▶ THE TASK
From the line with "decide equality. destruct" through the final line of the entries below, write out each line exactly and nothing else.

▶ PROVIDED DATA
(* ===== verification/City.v ===== *)
(** * The [City] struct and the two sentinel cities

    [City] is the struct of [lib.rs] (name, coordinates, population,
    country, province); [Display] prints the name.  [NORTH_POLE] and
    [SOUTH_POLE] are the two [lazy_static] sentinels that only the
    longitude narrative uses. *)

From Stdlib Require Import String QArith ZArith.
From S2P Require Import Prelude F64.
Local Open Scope string_scope.

Record City : Set := {
  name : string;
  latitude : f64;
  longitude : f64;
  population : f64;
  country : string;
  province : string
}.

(** [impl fmt::Display for City]: [write!(f, "{}", self.name)]. *)
Definition city_display (c : City) : string := name c.

Definition NORTH_POLE : City := {|
  name := "North Pole";
  latitude := Num 90;
  longitude := Num 0;
  population := Num 0;
  country := "North Pole";
  province := "North Pole"
|}.

Definition SOUTH_POLE : City := {|
  name := "South Pole";
  latitude := Num (-90);
  longitude := Num 0;
  population := Num 0;
  country := "Antarctica";
  province := "South Pole"
|}.

(** Decidable equality of the model's values. *)
Definition f64_eq_dec (x y : f64) : {x = y} + {x <> y}.
Proof.
  decide equality. destruct q as [n d], q0 as [n' d'].
  destruct (Z.eq_dec n n'), (Pos.eq_dec d d'); subst;
    [left; reflexivity|right; congruence ..].
Defined.

Definition city_eq_dec (a b : City) : {a = b} + {a <> b}.
Proof. decide equality; auto using string_dec, f64_eq_dec. Defined.

(** A city whose coordinates and population are numbers (no NaN). *)
Definition finite_city (c : City) : bool :=
  negb (is_nan (latitude c) || is_nan (longitude c) || is_nan (population c)).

▶ TASK RESULT
  decide equality. destruct q as [n d], q0 as [n' d'].
  destruct (Z.eq_dec n n'), (Pos.eq_dec d d'); subst;
    [left; reflexivity|right; congruence ..].
Defined.

Definition city_eq_dec (a b : City) : {a = b} + {a <> b}.
Proof. decide equality; auto using string_dec, f64_eq_dec. Defined.

(** A city whose coordinates and population are numbers (no NaN). *)
Definition finite_city (c : City) : bool :=
  negb (is_nan (latitude c) || is_nan (longitude c) || is_nan (population c)).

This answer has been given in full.